*** Data provided Section Begins ***

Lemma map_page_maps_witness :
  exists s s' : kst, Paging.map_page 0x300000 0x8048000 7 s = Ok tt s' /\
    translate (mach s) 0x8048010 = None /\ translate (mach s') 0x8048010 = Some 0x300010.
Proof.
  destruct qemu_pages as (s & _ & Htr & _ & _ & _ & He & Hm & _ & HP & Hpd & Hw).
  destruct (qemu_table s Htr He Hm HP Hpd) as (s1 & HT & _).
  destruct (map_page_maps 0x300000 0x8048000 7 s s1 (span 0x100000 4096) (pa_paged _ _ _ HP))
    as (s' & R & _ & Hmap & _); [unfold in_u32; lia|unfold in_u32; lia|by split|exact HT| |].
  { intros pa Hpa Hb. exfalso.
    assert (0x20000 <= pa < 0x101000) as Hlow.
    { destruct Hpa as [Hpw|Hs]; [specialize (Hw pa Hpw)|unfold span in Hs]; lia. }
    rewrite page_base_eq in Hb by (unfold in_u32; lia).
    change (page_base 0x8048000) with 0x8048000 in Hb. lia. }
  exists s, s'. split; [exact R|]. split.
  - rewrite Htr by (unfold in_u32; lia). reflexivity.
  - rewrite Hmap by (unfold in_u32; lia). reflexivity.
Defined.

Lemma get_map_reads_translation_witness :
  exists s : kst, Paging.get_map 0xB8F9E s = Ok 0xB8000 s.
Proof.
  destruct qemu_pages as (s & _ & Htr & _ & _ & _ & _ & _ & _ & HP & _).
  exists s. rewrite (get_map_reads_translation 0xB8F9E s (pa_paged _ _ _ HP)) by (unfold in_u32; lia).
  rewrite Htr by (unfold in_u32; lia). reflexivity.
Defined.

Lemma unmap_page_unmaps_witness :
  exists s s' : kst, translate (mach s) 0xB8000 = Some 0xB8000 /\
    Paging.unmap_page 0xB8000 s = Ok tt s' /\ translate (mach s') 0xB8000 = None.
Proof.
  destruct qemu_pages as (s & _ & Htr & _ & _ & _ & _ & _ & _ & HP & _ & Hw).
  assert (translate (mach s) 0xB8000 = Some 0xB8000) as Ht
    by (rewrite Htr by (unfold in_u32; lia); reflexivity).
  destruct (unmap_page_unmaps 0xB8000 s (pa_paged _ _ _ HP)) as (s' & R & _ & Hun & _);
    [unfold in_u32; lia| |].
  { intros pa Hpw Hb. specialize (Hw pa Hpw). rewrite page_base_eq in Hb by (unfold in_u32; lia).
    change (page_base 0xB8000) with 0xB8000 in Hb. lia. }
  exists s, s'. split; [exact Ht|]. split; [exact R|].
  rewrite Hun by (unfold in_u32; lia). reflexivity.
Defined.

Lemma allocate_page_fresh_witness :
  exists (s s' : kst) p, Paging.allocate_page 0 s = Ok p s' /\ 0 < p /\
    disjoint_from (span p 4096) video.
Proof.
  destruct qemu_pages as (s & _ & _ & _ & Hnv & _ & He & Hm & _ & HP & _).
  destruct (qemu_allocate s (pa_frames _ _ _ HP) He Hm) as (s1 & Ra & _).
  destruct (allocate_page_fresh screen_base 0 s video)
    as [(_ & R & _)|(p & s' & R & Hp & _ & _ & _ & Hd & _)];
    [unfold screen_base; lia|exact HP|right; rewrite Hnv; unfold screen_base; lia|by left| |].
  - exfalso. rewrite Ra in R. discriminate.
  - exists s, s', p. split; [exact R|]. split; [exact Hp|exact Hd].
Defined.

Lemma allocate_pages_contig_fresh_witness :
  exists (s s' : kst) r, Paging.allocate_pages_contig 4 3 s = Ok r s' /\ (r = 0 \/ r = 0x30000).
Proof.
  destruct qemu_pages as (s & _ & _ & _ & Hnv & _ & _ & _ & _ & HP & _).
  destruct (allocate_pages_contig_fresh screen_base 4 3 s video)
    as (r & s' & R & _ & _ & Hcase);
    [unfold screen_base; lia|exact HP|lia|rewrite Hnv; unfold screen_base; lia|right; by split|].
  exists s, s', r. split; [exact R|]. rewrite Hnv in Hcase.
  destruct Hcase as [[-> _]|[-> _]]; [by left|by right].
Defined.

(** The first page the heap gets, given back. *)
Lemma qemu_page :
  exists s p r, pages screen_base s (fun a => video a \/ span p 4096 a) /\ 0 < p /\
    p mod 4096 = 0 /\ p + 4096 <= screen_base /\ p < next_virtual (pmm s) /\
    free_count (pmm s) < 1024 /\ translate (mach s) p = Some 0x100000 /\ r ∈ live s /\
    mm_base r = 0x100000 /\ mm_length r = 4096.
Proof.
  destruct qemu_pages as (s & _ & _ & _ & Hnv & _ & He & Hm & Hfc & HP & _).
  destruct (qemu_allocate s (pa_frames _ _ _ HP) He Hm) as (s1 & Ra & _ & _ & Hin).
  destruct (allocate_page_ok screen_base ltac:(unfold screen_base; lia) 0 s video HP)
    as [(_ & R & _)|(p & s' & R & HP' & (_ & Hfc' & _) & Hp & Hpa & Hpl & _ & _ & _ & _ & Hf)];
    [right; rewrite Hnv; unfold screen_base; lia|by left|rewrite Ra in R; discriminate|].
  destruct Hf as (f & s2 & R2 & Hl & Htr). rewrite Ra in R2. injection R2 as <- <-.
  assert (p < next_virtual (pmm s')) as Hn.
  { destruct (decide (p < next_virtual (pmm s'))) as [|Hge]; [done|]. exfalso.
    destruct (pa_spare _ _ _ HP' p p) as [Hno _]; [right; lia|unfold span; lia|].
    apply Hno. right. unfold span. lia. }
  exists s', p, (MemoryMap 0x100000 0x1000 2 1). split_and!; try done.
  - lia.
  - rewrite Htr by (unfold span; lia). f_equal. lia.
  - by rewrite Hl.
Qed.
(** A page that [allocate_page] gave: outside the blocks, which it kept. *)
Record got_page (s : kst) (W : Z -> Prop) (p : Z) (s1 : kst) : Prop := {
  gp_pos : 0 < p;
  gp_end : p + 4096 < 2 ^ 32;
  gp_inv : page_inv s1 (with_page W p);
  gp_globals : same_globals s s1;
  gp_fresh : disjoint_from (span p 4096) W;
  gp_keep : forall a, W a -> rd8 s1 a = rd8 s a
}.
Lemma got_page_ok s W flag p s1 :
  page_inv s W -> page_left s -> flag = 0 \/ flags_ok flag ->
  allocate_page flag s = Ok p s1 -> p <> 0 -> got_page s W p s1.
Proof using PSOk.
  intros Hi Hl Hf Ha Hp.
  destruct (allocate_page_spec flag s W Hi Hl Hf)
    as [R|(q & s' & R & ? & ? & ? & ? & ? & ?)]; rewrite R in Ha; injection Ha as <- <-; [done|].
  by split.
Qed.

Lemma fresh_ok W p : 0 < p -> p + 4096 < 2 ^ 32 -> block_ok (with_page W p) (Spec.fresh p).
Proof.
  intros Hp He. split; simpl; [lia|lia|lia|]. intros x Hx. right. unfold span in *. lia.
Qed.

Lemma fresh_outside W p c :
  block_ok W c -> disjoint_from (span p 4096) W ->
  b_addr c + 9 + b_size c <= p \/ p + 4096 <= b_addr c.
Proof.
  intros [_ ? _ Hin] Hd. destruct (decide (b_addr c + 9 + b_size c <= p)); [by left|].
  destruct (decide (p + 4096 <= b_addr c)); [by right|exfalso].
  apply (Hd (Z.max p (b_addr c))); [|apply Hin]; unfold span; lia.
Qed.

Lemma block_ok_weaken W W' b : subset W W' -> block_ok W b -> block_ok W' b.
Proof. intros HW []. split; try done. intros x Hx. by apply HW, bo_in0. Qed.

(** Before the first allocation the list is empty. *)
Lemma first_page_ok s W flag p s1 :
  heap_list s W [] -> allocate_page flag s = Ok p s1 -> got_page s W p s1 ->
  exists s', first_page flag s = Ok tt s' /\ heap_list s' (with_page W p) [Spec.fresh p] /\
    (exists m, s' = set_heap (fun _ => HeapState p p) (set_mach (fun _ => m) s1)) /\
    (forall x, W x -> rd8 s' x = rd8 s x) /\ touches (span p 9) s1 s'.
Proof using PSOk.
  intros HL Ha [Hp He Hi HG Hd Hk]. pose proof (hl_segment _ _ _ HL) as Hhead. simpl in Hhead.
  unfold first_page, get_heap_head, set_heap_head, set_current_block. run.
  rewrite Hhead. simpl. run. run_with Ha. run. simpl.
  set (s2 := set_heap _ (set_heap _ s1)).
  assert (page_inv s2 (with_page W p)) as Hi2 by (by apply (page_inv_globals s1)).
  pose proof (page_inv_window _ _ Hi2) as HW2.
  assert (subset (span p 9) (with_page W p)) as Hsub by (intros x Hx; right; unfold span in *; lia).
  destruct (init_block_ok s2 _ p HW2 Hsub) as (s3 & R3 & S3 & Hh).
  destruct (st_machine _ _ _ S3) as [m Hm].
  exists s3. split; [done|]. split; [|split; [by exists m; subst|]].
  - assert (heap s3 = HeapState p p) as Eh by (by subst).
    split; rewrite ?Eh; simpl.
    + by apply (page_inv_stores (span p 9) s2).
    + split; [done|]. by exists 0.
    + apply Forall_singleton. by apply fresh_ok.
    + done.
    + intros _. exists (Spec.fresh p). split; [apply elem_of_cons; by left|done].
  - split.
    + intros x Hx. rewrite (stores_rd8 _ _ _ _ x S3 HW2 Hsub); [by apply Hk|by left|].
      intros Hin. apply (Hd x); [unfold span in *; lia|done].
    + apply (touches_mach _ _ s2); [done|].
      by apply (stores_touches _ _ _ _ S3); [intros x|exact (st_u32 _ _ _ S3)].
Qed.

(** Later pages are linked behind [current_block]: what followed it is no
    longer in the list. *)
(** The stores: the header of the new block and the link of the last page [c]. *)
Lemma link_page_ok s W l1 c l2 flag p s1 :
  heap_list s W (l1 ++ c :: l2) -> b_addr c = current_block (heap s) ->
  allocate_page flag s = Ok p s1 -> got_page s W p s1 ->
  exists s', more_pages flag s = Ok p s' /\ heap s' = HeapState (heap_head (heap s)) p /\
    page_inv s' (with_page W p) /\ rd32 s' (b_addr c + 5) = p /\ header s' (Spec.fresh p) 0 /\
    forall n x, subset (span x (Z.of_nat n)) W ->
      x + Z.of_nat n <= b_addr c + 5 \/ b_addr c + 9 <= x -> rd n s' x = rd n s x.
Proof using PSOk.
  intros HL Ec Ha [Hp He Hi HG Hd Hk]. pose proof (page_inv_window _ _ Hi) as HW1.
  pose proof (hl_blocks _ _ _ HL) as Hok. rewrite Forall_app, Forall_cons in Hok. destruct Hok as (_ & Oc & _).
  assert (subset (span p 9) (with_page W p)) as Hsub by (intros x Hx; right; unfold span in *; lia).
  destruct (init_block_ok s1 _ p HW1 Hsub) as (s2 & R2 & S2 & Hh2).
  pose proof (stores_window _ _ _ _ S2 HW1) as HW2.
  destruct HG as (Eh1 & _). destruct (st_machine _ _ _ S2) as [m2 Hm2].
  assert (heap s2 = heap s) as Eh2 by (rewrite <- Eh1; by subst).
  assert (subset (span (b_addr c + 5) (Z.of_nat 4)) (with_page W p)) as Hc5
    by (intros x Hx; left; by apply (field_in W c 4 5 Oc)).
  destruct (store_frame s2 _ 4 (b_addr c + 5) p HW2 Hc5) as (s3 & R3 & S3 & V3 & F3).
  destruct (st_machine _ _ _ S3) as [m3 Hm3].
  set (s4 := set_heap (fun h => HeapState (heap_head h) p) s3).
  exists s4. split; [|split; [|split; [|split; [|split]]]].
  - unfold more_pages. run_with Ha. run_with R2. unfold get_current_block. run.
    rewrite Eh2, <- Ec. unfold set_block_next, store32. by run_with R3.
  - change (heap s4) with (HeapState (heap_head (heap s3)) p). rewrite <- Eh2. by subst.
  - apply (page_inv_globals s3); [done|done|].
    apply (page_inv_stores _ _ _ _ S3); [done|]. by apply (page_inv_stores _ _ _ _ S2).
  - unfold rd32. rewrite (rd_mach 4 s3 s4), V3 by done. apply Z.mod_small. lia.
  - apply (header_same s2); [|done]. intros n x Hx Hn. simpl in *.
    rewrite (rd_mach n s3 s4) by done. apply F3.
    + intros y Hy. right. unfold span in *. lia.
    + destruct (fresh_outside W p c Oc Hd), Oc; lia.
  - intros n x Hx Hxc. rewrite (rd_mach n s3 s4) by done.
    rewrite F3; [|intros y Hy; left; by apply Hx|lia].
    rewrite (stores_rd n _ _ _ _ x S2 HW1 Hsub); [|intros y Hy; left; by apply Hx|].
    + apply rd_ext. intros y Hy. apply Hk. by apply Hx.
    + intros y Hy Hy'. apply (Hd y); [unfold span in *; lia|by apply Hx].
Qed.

*** Data provided Section Ends ***

Aim of the task: All that is wanted is the stretch of lines above from the one containing "assert (heap s2" through the one containing "destruct (store_frame s2", duplicated exactly.

Exercise result:
  assert (heap s2 = heap s) as Eh2 by (rewrite <- Eh1; by subst).
  assert (subset (span (b_addr c + 5) (Z.of_nat 4)) (with_page W p)) as Hc5
    by (intros x Hx; left; by apply (field_in W c 4 5 Oc)).
  destruct (store_frame s2 _ 4 (b_addr c + 5) p HW2 Hc5) as (s3 & R3 & S3 & V3 & F3).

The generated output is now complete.